Ранней весной друзья снова собрались вместе. Первым приехал Алексей, на несколько дней опередивший Степана, занятого хозяйственными делами. Он быстрым шагом направился к дому Евгения, бережно держа завернутый в ткань прямоугольный предмет. С порога Алексей воскликнул:
– Евгений, здравствуй! Я привез икону!
Они обнялись. Евгений осторожно развернул ткань и поставил икону на столик возле стены. Немного отойдя, вместе с Ксенией стал внимательно рассматривать икону. Лик Спасителя был написан строго по канону и как бы сдержанно. Но что сразу же привлекло внимание, это то, что от иконы незримо шла благодать, безошибочно угадываемая душами. Ксения вдруг заплакала, взяла свечу, зажгла ее и поставила на подсвечник перед иконой. В этот момент перед мысленным взором Евгения мелькнуло какое-то непонятное видение, будто стоит он некоем круге, и летят в него стрелы, и он не может покинуть круг. Страшное и сильное ощущение подлинности видения камнем легло на его сердце. Евгений упал на колени перед иконой и, протянув к ней руки, как в бреду прошептал:
– Прости мне все, Господи, и спаси.
Видение исчезло. Он тяжело встал и долго молча смотрел на икону. Молчал и Алексей. Через некоторое время, уже за чаем, друзья разговорились. Евгений спросил Алексея, как у него складываются отношения с женой.

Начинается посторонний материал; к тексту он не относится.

(* ===== verification/ProcTab.v ===== *)
(** * The table of processes (strace.c)

    The tcbs of the traced processes are in a table that only grows.  A tcb is found by
    the pid of its process, is taken from the unused ones when a process appears and is
    given back by [droptcb]; it points to the tcb of the parent and counts the children.
    [detach] lets a process go.  A pointer to a tcb is its index; the hooks of cde.c run
    on a copy of the tcb, [cur], which is put back when they return ([on_tcb]).

    Output goes to stderr (no option sets [outfname]), qflag is set and interactive is
    not, so the handler that sets [interrupted] is never installed; the options -C
    (counts) and -d (debug) are taken to be absent. *)
From S2P Require Import Prelude CString Os PerfTimers SysLimits Trie State Shm.

(** [<sys/wait.h>] and signal numbers *)
Definition WIFSTOPPED (st : Z) : bool := (Z.land st 255 =? 127)%Z.
Definition WSTOPSIG (st : Z) : Z := Z.land (Z.shiftr st 8) 255.
Definition WTERMSIG (st : Z) : Z := Z.land st 127.
Definition WEXITSTATUS (st : Z) : Z := Z.land (Z.shiftr st 8) 255.
Definition WIFEXITED (st : Z) : bool := (WTERMSIG st =? 0)%Z.
Definition WIFSIGNALED (st : Z) : bool := negb (WIFEXITED st) && negb (WTERMSIG st =? 127)%Z.
Definition SIGTRAP : Z := 5.
Definition SIGKILL : Z := 9.
Definition SIGTERM : Z := 15.
Definition SIGCHLD : Z := 17.
Definition SIGCONT : Z := 18.
Definition SIGSTOP : Z := 19.
Definition WALL : Z := Z.shiftl 1 30.
Definition WCLONE : Z := Z.shiftl 1 31.

Definition has_flag (f flag : Z) : bool := negb (Z.land f flag =? 0)%Z.

Section Table.
Context {Fu : Fuel}.

(** ** Access through a pointer *)

Definition slot_at (i : nat) : M state slot :=
  let* t := gets (fun s => tcbtab (procs s)) in deref (t !! i).
Definition mod_slot (i : nat) (f : slot -> slot) : M state unit :=
  let* _ := slot_at i in
  modM (fun s => s {{ procs -> tcbtab := alter f i (tcbtab (procs s)) }}).
Definition flags_at (i : nat) : M state Z := let* t := slot_at i in retM (flags (tcb_ t)).
Definition pid_at (i : nat) : M state Z := let* t := slot_at i in retM (pid (tcb_ t)).
Definition flag_at (i : nat) (flag : Z) : M state bool := let* f := flags_at i in retM (has_flag f flag).
Definition or_flags (i : nat) (v : Z) : M state unit :=
  mod_slot i (fun t => t {{ tcb_ -> flags := Z.lor (flags (tcb_ t)) v }}).
Definition clear_flags (i : nat) (v : Z) : M state unit :=
  mod_slot i (fun t => t {{ tcb_ -> flags := Z.ldiff (flags (tcb_ t)) v }}).
Definition tcbtabsize : M state nat := gets (fun s => length (tcbtab (procs s))).
Definition set_nprocs (f : Z -> Z) : M state unit := modM (fun s => s {{ procs -> nprocs := f (nprocs (procs s)) }}).
Definition set_tcp_last (o : option nat) : M state unit := modM (fun s => s {{ procs -> tcp_last := o }}).

(** [cur] is a copy of the element [i]. *)
Definition load_tcb (i : nat) : M state unit :=
  let* t := slot_at i in
  let* par := match parent_ix t with
              | Some p => let* pt := slot_at p in retM (Some (tcb_ pt))
              | None => retM None
              end in
  modM (fun s => s {{ cur := tcb_ t; parent := par; tcp_ix := i }}).
Definition store_tcb (i : nat) : M state unit :=
  let* c := gets cur in mod_slot i (fun t => t {{ tcb_ := c }}).
(** A function of cde.c or provenance.c is called with the tcb [i]. *)
Definition on_tcb {A} (i : nat) (m : M state A) : M state A :=
  load_tcb i ;;; let* a := m in store_tcb i ;;; retM a.

(** ** The table *)

Definition pid_is (p : Z) (t : slot) : bool := (pid (tcb_ t) =? p)%Z && has_flag (flags (tcb_ t)) TCB_INUSE.
Definition pid2tcb (p : Z) : M state (option nat) :=
  if (p <=? 0)%Z then retM None
  else let* t := gets (fun s => tcbtab (procs s)) in retM (fst <$> list_find (fun t => Is_true (pid_is p t)) t).

(** The table doubles; the new elements are zeroed. *)
Definition expand_tcbtab : M state unit :=
  modM (fun s => s {{ procs -> tcbtab := tcbtab (procs s) ++ repeat slot0 (length (tcbtab (procs s))) }}).

Definition unused (t : slot) : bool := negb (has_flag (flags (tcb_ t)) TCB_INUSE).

(** [droptcb] calls itself for the leader of a thread; a bound on the depth. *)
Fixpoint droptcb_rec (depth : nat) (i : nat) : M state unit :=
  match depth with
  | O => stopM (OutOfFuel "droptcb")
  | S depth' =>
    let* t := slot_at i in
    if (pid (tcb_ t) =? 0)%Z then skip
    else if (0 <? nclone_threads t)%Z then or_flags i TCB_EXITING
    else
      set_nprocs Z.pred ;;;
      mod_slot i (fun t => t {{ tcb_ -> pid := 0%Z }}) ;;;
      match parent_ix t with
      | None => skip
      | Some p =>
        let thread := has_flag (flags (tcb_ t)) TCB_CLONE_THREAD in
        mod_slot p (fun q => q {{ nchildren := Z.pred (nchildren q) }}) ;;;
        when thread (mod_slot p (fun q => q {{ nclone_threads := Z.pred (nclone_threads q) }})) ;;;
        mod_slot p (fun q => q {{ nzombies := Z.succ (nzombies q) }}) ;;;
        let* q := slot_at p in
        when (thread && (nclone_threads q =? 0)%Z && has_flag (flags (tcb_ q)) TCB_EXITING)
          (droptcb_rec depth' p) ;;;
        mod_slot i (fun t => t {{ parent_ix := None }})
      end ;;;
      mod_slot i (fun t => t {{ tcb_ -> flags := 0%Z }}) ;;;
      on_tcb i free_tcb_cde_fields
  end.
Definition droptcb (i : nat) : M state unit :=
  let* size := tcbtabsize in droptcb_rec (S size) i.

(** ** ptrace *)

(** [0], also when the process has gone, or [-1]. *)
Definition ptrace_restart (op : restart) (i : nat) (sig : Z) : M state Z :=
  let* p := pid_at i in
  let* err := sysM (Ptrace_restart op p sig) in
  if (err =? 0)%Z || (err =? ESRCH)%Z then retM 0%Z
  else
    mod_slot i (fun t => t {{ ptrace_errno := err }}) ;;;
    eprintf "strace: ptrace(PTRACE_%s,1,%d): %s\n" [PZ sig; PZ err] ;;;
    retM (-1)%Z.

(** The registers of the first two arguments of a call *)
Definition arg0_reg (a : abi) : reg := match a with X86_64 => RDI | _ => RBX end.
Definition arg1_reg (a : abi) : reg := match a with X86_64 => RSI | _ => RCX end.

(** The arguments of clone are restored.  [0], or [-1] for an error that is not that the
    process has gone. *)
Definition clearbpt (i : nat) : M state Z :=
  let* a := conf personality in
  let* t := slot_at i in
  let p := pid (tcb_ t) in
  let* e0 := sysM (Pokeuser p (arg0_reg a) (inst t).1) in
  let* e := (if (e0 =? 0)%Z then sysM (Pokeuser p (arg1_reg a) (inst t).2) else retM e0) in
  if negb (e =? 0)%Z && negb (e =? ESRCH)%Z then retM (-1)%Z
  else clear_flags i TCB_BPTSET ;;; retM 0%Z.

(** ** Processes that wait *)

Definition resume (i : nat) : M state Z :=
  let* t := slot_at i in
  if negb (has_flag (flags (tcb_ t)) TCB_SUSPENDED) then
    eprintf "PANIC: pid %u not suspended\n" [PZ (pid (tcb_ t))] ;;; retM (-1)%Z
  else
    clear_flags i TCB_SUSPENDED ;;;
    when (has_flag (flags (tcb_ t)) TCB_CLONE_THREAD)
      (let* p := deref (parent_ix t) in
       mod_slot p (fun q => q {{ nclone_waiting := Z.pred (nclone_waiting q) }})) ;;;
    ptrace_restart PTRACE_SYSCALL i 0.

(** A thread [t] of the process [p], other than [i], that is suspended in a wait. *)
Definition waiting_thread (p i : nat) (j : nat) (t : slot) : bool :=
  bool_decide (parent_ix t = Some p) && negb (j =? i)
  && has_flag (flags (tcb_ t)) TCB_CLONE_THREAD && has_flag (flags (tcb_ t)) TCB_SUSPENDED.

(** Those that wait for [pid] are resumed; the number of them. *)
Fixpoint resume_waiters (n j p i : nat) (pd error : Z) (resumed : nat) : M state (Z * nat) :=
  match n with
  | O => retM (error, resumed)
  | S n' =>
    let* t := slot_at j in
    if waiting_thread p i j t && (waitpid t =? pd)%Z then
      let* e := resume j in resume_waiters n' (S j) p i pd (Z.lor error e) (S resumed)
    else resume_waiters n' (S j) p i pd error resumed
  end.
(** The first that waits for any child is resumed. *)
Fixpoint resume_wildcard (n j p i : nat) (error : Z) : M state Z :=
  match n with
  | O => retM error
  | S n' =>
    let* t := slot_at j in
    if waiting_thread p i j t && (waitpid t <=? 0)%Z then
      let* e := resume j in retM (Z.lor error e)
    else resume_wildcard n' (S j) p i error
  end.

Definition resume_from_tcp (i : nat) : M state Z :=
  let* t := slot_at i in
  match parent_ix t with
  | None => retM 0%Z
  | Some p =>
    let* q := slot_at p in
    let* r :=
      (if has_flag (flags (tcb_ q)) TCB_SUSPENDED && ((waitpid q <=? 0)%Z || (waitpid q =? pid (tcb_ t))%Z)
       then let* e := resume p in retM (e, 1) else retM (0%Z, 0)) in
    let '(error, resumed) := r in
    let* q := slot_at p in
    if (0 <? nclone_waiting q)%Z then
      let* size := tcbtabsize in
      let* r := resume_waiters size 0 p i (pid (tcb_ t)) error resumed in
      let '(error, resumed) := r in
      if resumed =? 0 then resume_wildcard size 0 p i error else retM error
    else retM error
  end.

(** ** Letting a process go *)

(** [wait4] for the process, with the fall-backs of an old kernel: its status. *)
Definition wait_detached (p : Z) : M state (option Z) :=
  let perror := eprintf "detach: waiting" [] ;;; retM None in
  let* r := sysM (Wait4 p WALL) in
  match r with
  | inl (_, st) => retM (Some st)
  | inr e =>
    if (e =? ECHILD)%Z then retM None
    else if negb (e =? EINVAL)%Z then perror
    else
      let* r := sysM (Wait4 p 0) in
      match r with
      | inl (_, st) => retM (Some st)
      | inr e =>
        if negb (e =? ECHILD)%Z then perror
        else
          let* r := sysM (Wait4 p WCLONE) in
          match r with
          | inl (_, st) => retM (Some st)
          | inr e => if negb (e =? ECHILD)%Z then perror else retM None
          end
      end
  end.

(** Until the process stops with the SIGSTOP that is due, or has ended. *)
Fixpoint catch_sigstop (n i : nat) (sig error : Z) : M state Z :=
  match n with
  | O => stopM (OutOfFuel "detach")
  | S n' =>
    let* p := pid_at i in
    let* st := wait_detached p in
    match st with
    | None => retM error
    | Some st =>
      if negb (WIFSTOPPED st) then retM error
      else if (WSTOPSIG st =? SIGSTOP)%Z then
        let* _ := ptrace_restart PTRACE_DETACH i sig in retM error
      else
        let* error := ptrace_restart PTRACE_CONT i (if (WSTOPSIG st =? SIGTRAP)%Z then 0%Z else WSTOPSIG st) in
        if (error <? 0)%Z then retM error else catch_sigstop n' i sig error
    end
  end.

(** The process group that [tgkill] names *)
Definition tgid_at (i : nat) : M state Z :=
  let* t := slot_at i in
  if has_flag (flags (tcb_ t)) TCB_CLONE_THREAD then let* p := deref (parent_ix t) in pid_at p
  else retM (pid (tcb_ t)).

(** [PTRACE_DETACH]; when the process is not stopped it is sent a SIGSTOP.  The error, and
    whether a SIGSTOP is due. *)
Definition ptrace_detach (i : nat) (sig : Z) : M state (Z * bool) :=
  let* t := slot_at i in
  let p := pid (tcb_ t) in
  let startup := has_flag (flags (tcb_ t)) TCB_STARTUP in
  let* e := sysM (Ptrace_restart PTRACE_DETACH p sig) in
  if (e =? 0)%Z then retM (0%Z, startup)
  else if negb (e =? ESRCH)%Z then
    eprintf "detach: ptrace(PTRACE_DETACH, ...)" [] ;;; retM ((-1)%Z, startup)
  else
    let* g := tgid_at i in
    let* e := sysM (Tgkill g p 0) in
    if negb (e =? 0)%Z then
      when (negb (e =? ESRCH)%Z) (eprintf "detach: checking sanity" []) ;;; retM ((-1)%Z, startup)
    else if startup then retM ((-1)%Z, true)
    else
      let* e := sysM (Tgkill g p SIGSTOP) in
      if negb (e =? 0)%Z then
        when (negb (e =? ESRCH)%Z) (eprintf "detach: stopping child" []) ;;; retM ((-1)%Z, false)
      else retM ((-1)%Z, true).

(** The leader that is left only because of this last thread *)
Definition zombie_leader (i : nat) : M state (option nat) :=
  let* t := slot_at i in
  if has_flag (flags (tcb_ t)) TCB_CLONE_THREAD then
    let* p := deref (parent_ix t) in
    let* q := slot_at p in
    retM (if (nclone_threads q =? 1)%Z && has_flag (flags (tcb_ q)) TCB_EXITING then Some p else None)
  else retM None.

Definition detach (i : nat) (sig : Z) : M state Z :=
  let* zombie := zombie_leader i in
  let* b := flag_at i TCB_BPTSET in
  when b (let* _ := clearbpt i in skip) ;;;
  let* r := ptrace_detach i sig in
  let '(error, due) := r in
  let* error := (if due then catch_sigstop fuel i sig error else retM error) in
  let* e := resume_from_tcp i in
  droptcb i ;;;
  match zombie with Some z => droptcb z | None => skip end ;;;
  retM (Z.lor error e).

(** [detach] as a hook calls it, on the process whose tcb it works on. *)
Definition detach_tcp (sig : Z) : M state unit :=
  let* i := gets tcp_ix in
  store_tcb i ;;; let* _ := detach i sig in load_tcb i.

(** The table's processes are let go or killed. *)
Fixpoint cleanup_loop (n i : nat) : M state unit :=
  match n with
  | O => skip
  | S n' =>
    let* t := slot_at i in
    when (has_flag (flags (tcb_ t)) TCB_INUSE)
      (let* last := gets (fun s => tcp_last (procs s)) in
       when (bool_decide (last <> None)) (eprintf " <unfinished ...>" [] ;;; set_tcp_last None) ;;;
       if has_flag (flags (tcb_ t)) TCB_ATTACHED then let* _ := detach i 0 in skip
       else
         let* _ := sysM (Kill (pid (tcb_ t)) SIGCONT) in
         let* _ := sysM (Kill (pid (tcb_ t)) SIGTERM) in skip) ;;;
    cleanup_loop n' (S i)
  end.
Definition cleanup : M state unit := let* size := tcbtabsize in cleanup_loop size 0.

(** ** A new element *)

(** A tcb that is taken keeps the fields that are not assigned here. *)
Definition init_slot (p : Z) (t : slot) : slot :=
  t {{ tcb_ -> pid := p; parent_ix := None; nchildren := 0%Z; nzombies := 0%Z; nclone_threads := 0%Z;
       nclone_waiting := 0%Z; tcb_ -> flags := Z.lor TCB_INUSE TCB_STARTUP }}.

Definition alloc_tcb (p : Z) : M state nat :=
  let* n := gets (fun s => nprocs (procs s)) in
  let* size := tcbtabsize in
  when (n =? Z.of_nat size)%Z expand_tcbtab ;;;
  let* t := gets (fun s => tcbtab (procs s)) in
  match list_find (fun t => Is_true (unused t)) t with
  | Some (i, _) =>
    mod_slot i (init_slot p) ;;;
    on_tcb i alloc_tcb_cde_fields ;;;
    set_nprocs Z.succ ;;;
    retM i
  | None => eprintf "%s: bug in alloc_tcb\n" [] ;;; cleanup ;;; stopM (Exit 1)
  end.
End Table.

– Как-то непонятно, – вздохнул Алексей. – После того как я написал икону, Диана стала молчалива. Потом как-то призналась, что в мое отсутствие зашла ко мне в мастерскую с недоброй мыслью: «Вот, этот бездарь теперь за иконы взялся, лучше бы малевал свои пейзажи». Но как только подумала это, луч света исшел на нее от иконы и она услышала голос: «Дам и Алексею, так как и его люблю». После этого случая Диана стала сдержанной. Прекратились и ее нападки на меня. Но она также стала задумчивой и неразговорчивой, и словно бы что-то решает для себя.